■ EXERCISE DESCRIPTION ■
Everything from the line containing "exists (inow c)." through the line containing "(slot i)) s'" should be repeated exactly, and nothing else from the data.

■ PROVIDED DATA ■
#[global] Instance mem_laws : InteractionLaws Mem.Memory.
Proof.
  refine {| represents := mem_represents; slot_ok := clean |}.
  - intros s m k i Hr. apply (rep_keyed _ _ Hr).
  - intros c s m i s' r Hr Hc E. pose proof (put_defaults_fields (inow c) i) as (Es & E1 & E2 & E3 & E4 & E5 & _). cbv zeta in *.
    cbn in E. unfold Mem.Put in E. injection E as <- <-.
    exists (<[slot i := put_defaults (inow c) i]> m). split.
    + change (Mem.key _ _ _) with (joined (slot (put_defaults (inow c) i))). rewrite Es. by apply rep_insert.
    + right. eexists. split; [|done]. split; [exact Es|]. do 4 (split; [assumption|]). intros o. by rewrite E5.
  - intros c s m t se u id i Hr Hc. cbn. unfold Mem.Get. change (Mem.key t se id) with (joined (t, se, id)). rewrite (rep_lookup s m) by done.
    destruct (m !! (t, se, id)) as [j|]; [|done]. destruct (String.eqb_spec j.(IUser) u); [|done]. by intros [= <-].
  - intros c s m t se u id f s' r. apply mem_resolve.
  - intros c s m t se u id f s' e. apply mem_resolve_errors.
  - intros c s m t se n Hr [= <-]. unfold count_rows, select. f_equal. by apply rep_size, rep_filter.
  - intros c s m t u s' r Hr [= <- <-]. eexists. split; [by apply (rep_filter _ false)|by right].
  - intros c s m t s' r Hr [= <- <-]. eexists. split; [by apply (rep_filter _ false)|by right].
  - intros c s m t u s' r Hr [= <- <-]. eexists. split; [by apply rep_update|]. right. by exists (inow c).
  - intros c s m t o s' r Hr [= <- <-]. exists (drop_rows (raised_by t o) m), (raised_by t o).
    split; [by apply (rep_filter _ false)|]. split; [by right|]. split; [|done].
    intros i. unfold raised_by. rewrite !andb_true_iff, !String.eqb_eq. tauto.
Defined.

(** ** Histories of calls *)

Section Runs.
Context {S : Type} `{InteractionLaws S}.

(** One call, by any replica; the label is what it can do to a settled row. *)
Inductive label := LPut (k : ISlot) | LEraseUser (t u : string) | LEraseTenant (t : string) | LOther.

Inductive step (s : S) : label -> S -> Prop :=
| step_put c i s' r : slot_ok (slot i) -> Put c s i = (s', r) -> step s (LPut (slot i)) s'
| step_resolve c t se u id f s' r : slot_ok (t, se, id) -> keeps_owner f -> Resolve c s t se u id f = (s', r) -> step s LOther s'
| step_delete_user c t u s' r : DeleteByUser c s t u = (s', r) -> step s (LEraseUser t u) s'
| step_delete_tenant c t s' r : DeleteByTenant c s t = (s', r) -> step s (LEraseTenant t) s'
| step_dismiss c t u s' r : DismissByUser c s t u = (s', r) -> step s LOther s'
| step_expire c t o s' r : ExpireRaisedBy c s t o = (s', r) -> step s LOther s'.

Inductive run (s : S) : list label -> S -> Prop :=
| run_nil : run s [] s
| run_cons l s1 ls s2 : step s l s1 -> run s1 ls s2 -> run s (l :: ls) s2.

(** The call erases the person or the tenant the row is for. *)
Definition erases (i : Interaction) (l : label) : Prop :=
  match l with LEraseUser t u => directed_at t u i = true | LEraseTenant t => String.eqb i.(ITenant) t = true | _ => False end.

(** A row that is settled stays as it is, or was erased. *)
Definition settled (k : ISlot) (i : Interaction) (erased : Prop) (s : S) : Prop :=
  exists m, represents s m /\ (m !! k = Some i \/ m !! k = None /\ erased).

Lemma drop_rows_settled (p : Interaction -> bool) (m : gmap ISlot Interaction) (k : ISlot) (i : Interaction) (E E' : Prop) :
  (E -> E') -> (p i = true -> E') -> m !! k = Some i \/ m !! k = None /\ E -> drop_rows p m !! k = Some i \/ drop_rows p m !! k = None /\ E'.
Proof.
  intros HE Hp [Hm|[Hm He]].
  - destruct (p i) eqn:Epi; [right|left].
    + split; [|by apply Hp]. unfold drop_rows. rewrite map_lookup_filter, Hm. cbn. destruct (guard _) as [G|]; [|done]. cbn in G. congruence.
    + apply map_lookup_filter_Some. done.
  - right. split; [|by apply HE]. unfold drop_rows. by rewrite map_lookup_filter, Hm.
Qed.

Lemma step_settled k i (E : Prop) s l s' : i.(IPhase) <> PhasePending -> l <> LPut k -> settled k i E s -> step s l s' ->
  settled k i (E \/ erases i l) s'.
Proof.
  intros Hp Hl (m & Hr & Hm) Hs.
  assert (m !! k = Some i \/ m !! k = None /\ (E \/ erases i l)) as Hm' by tauto.
  destruct Hs as [c j s' r Hok Eq|c t se u id f s' r Hok Hf Eq|c t u s' r Eq|c t s' r Eq|c t u s' r Eq|c t o s' r Eq].
  - destruct (put_law _ _ _ _ _ _ Hr Hok Eq) as (m' & Hr' & [[-> _]|(j' & _ & ->)]); [by exists m|].
    eexists. split; [done|]. rewrite lookup_insert_ne by congruence. done.
  - destruct (resolve_law _ _ _ _ _ _ _ _ _ _ Hr Hok Hf Eq) as (m' & Hr' & [[-> _]|(j & j1 & j2 & Hj & _ & Hjp & _ & _ & -> & _)]);
      [by exists m|].
    eexists. split; [done|]. rewrite lookup_insert_ne; [done|]. intros <-. destruct Hm as [|[]]; congruence.
  - destruct (delete_user_law _ _ _ _ _ _ _ Hr Eq) as (m' & Hr' & [[-> _]| ->]); [by exists m|].
    eexists. split; [done|]. apply (drop_rows_settled _ _ _ _ E); [by left|by right|done].
  - destruct (delete_tenant_law _ _ _ _ _ _ Hr Eq) as (m' & Hr' & [[-> _]| ->]); [by exists m|].
    eexists. split; [done|]. apply (drop_rows_settled _ _ _ _ E); [by left|by right|done].
  - destruct (dismiss_law _ _ _ _ _ _ _ Hr Eq) as (m' & Hr' & [[-> _]|[at_ ->]]); [by exists m|]. eexists. split; [done|].
    unfold update_rows. rewrite lookup_fmap. destruct Hm' as [-> |[-> He]]; [|by right]. left. cbn.
    unfold dismissible. destruct (String.eqb_spec i.(IPhase) PhasePending); [done|]. by rewrite !andb_false_r.
  - destruct (expire_law _ _ _ _ _ _ _ Hr Eq) as (m' & p & Hr' & [[-> _]| ->] & Hpend & _); [by exists m|].
    eexists. split; [done|]. apply (drop_rows_settled _ _ _ _ E); [by left| |done].
    intros Hpi. by destruct (Hpend i Hpi) as (_ & _ & ?).
Qed.

Lemma settled_unresolvable k i E s c t se u id f s'' r : i.(IPhase) <> PhasePending -> k = (t, se, id) -> slot_ok k -> settled k i E s ->
  keeps_owner f -> Resolve c s t se u id f = (s'', r) -> failed r.
Proof.
  intros Hp -> Hok (m & Hr & Hm) Hf Eq.
  destruct (resolve_law _ _ _ _ _ _ _ _ _ _ Hr Hok Hf Eq) as (m2 & _ & [[_ ?]|(j & _ & _ & Hj & _ & Hjp & _)]); [done|].
  destruct Hm as [|[? _]]; congruence.
Qed.

(** C8. An answered, denied or dismissed interaction is final, as long as nothing
    is recorded under its id again: over every history of calls of any replicas,
    with failures and lost acknowledgements, it keeps the answer it got, unless
    a call has erased its person or its tenant, and every later attempt to
    resolve it fails. *)
Theorem answer_is_final s m t se id i labels s' :
  represents s m -> slot_ok (t, se, id) -> m !! (t, se, id) = Some i -> i.(IPhase) <> PhasePending ->
  run s labels s' -> LPut (t, se, id) ∉ labels ->
  settled (t, se, id) i (Exists (erases i) labels) s' /\
  forall c u f s'' r, keeps_owner f -> Resolve c s' t se u id f = (s'', r) -> failed r.
Proof.
  intros Hr Hok Hm Hp Hrun Hl.
  assert (forall E : Prop, settled (t, se, id) i E s -> settled (t, se, id) i (E \/ Exists (erases i) labels) s') as Hall.
  { clear Hr Hm. induction Hrun as [s|s l s1 ls s2 Hst _ IH]; intros E Hs.
    - destruct Hs as (m' & Hr & Hm). exists m'. tauto.
    - destruct (IH ltac:(set_solver) (E \/ erases i l)) as (m' & Hr & Hm).
      { eapply step_settled; [done| |done|done]. intros ->. set_solver. }
      exists m'. split; [done|]. rewrite Exists_cons. tauto. }
  assert (settled (t, se, id) i (Exists (erases i) labels) s') as Hs.
  { destruct (Hall False) as (m' & Hr' & Hm'); [exists m; by split; [|left]|]. exists m'. tauto. }
  split; [done|]. intros c u f s'' r Hf Eq. by eapply settled_unresolvable.
Qed.
End Runs.

(** ** Example *)

Module IDemo.
(** Documents that come back as they were written. *)
Lemma some_string (s : string) (v : value) : valid_utf8 s = true -> Some (VString s) = Some v -> v = VString s.
Proof. by intros _ [= <-]. Qed.
#[export] Instance plain_jsonb : Jsonb := {|
  jsonb := Some; jsonb_text v := match v with VString s => Some s | _ => None end;
  jsonb_string := some_string; jsonb_text_string := fun s => eq_refl |}.

Definition answered : Interaction :=
  mkInteraction "e1" KindElicitation "root" "acme" "ann" PhaseResponded {[DetailOriginPod := VString "child"]} (VBool true) "" 1000 2000.
Definition table : gmap ISlot Interaction := {[("acme", "root", "e1") := answered]}.
Definition store : Pgx.Store := Pgx.mkPgStore {["acme"]} table.
Definition healthy : ICall := mkICall false ConnOk 9000.
(** The acknowledgement of a commit that took effect is lost. *)
Definition flaky : ICall := mkICall false (ConnCommit true) 9000.

Lemma represented : represents store table.
Proof.
  split; [reflexivity|]. intros k i. unfold table. rewrite lookup_singleton_Some. by intros [<- <-].
Qed.
End IDemo.

Import IDemo.

Lemma answer_is_final_witness :
  let s1 := (DismissByUser flaky store "acme" "ann").1 in
  let s2 := (ExpireRaisedBy healthy s1 "acme" "child").1 in
  let s3 := (DeleteByUser healthy s2 "acme" "bob").1 in
  settled ("acme", "root", "e1") answered False s3.
Proof.
  intros s1 s2 s3.
  assert (settled ("acme", "root", "e1") answered (Exists (erases answered) [LOther; LOther; LEraseUser "acme" "bob"]) s3) as (m & Hr & Hm).
  2: { exists m. split; [done|]. destruct Hm as [|[_ He]]; [by left|].
       apply Exists_cons in He as [[]|He]. apply Exists_cons in He as [[]|He]. apply Exists_cons in He as [He|He]; [discriminate He|inversion He]. }
  apply (answer_is_final store table "acme" "root" "e1" answered).
  - exact represented.
  - exact I.
  - reflexivity.
  - discriminate.
  - eapply run_cons; [eapply step_dismiss; apply surjective_pairing|].
    eapply run_cons; [eapply step_expire; apply surjective_pairing|].
    eapply run_cons; [eapply step_delete_user; apply surjective_pairing|]. apply run_nil.
  - intros Hin. rewrite !elem_of_cons in Hin. destruct Hin as [|[|[|[]%elem_of_nil]]]; discriminate.
Defined.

■ RESPONSE TO THIS TASK ■
  - intros c s m t u s' r Hr [= <- <-]. eexists. split; [by apply rep_update|]. right. by exists (inow c).
  - intros c s m t o s' r Hr [= <- <-]. exists (drop_rows (raised_by t o) m), (raised_by t o).
    split; [by apply (rep_filter _ false)|]. split; [by right|]. split; [|done].
    intros i. unfold raised_by. rewrite !andb_true_iff, !String.eqb_eq. tauto.
Defined.

(** ** Histories of calls *)

Section Runs.
Context {S : Type} `{InteractionLaws S}.

(** One call, by any replica; the label is what it can do to a settled row. *)
Inductive label := LPut (k : ISlot) | LEraseUser (t u : string) | LEraseTenant (t : string) | LOther.

Inductive step (s : S) : label -> S -> Prop :=
| step_put c i s' r : slot_ok (slot i) -> Put c s i = (s', r) -> step s (LPut (slot i)) s'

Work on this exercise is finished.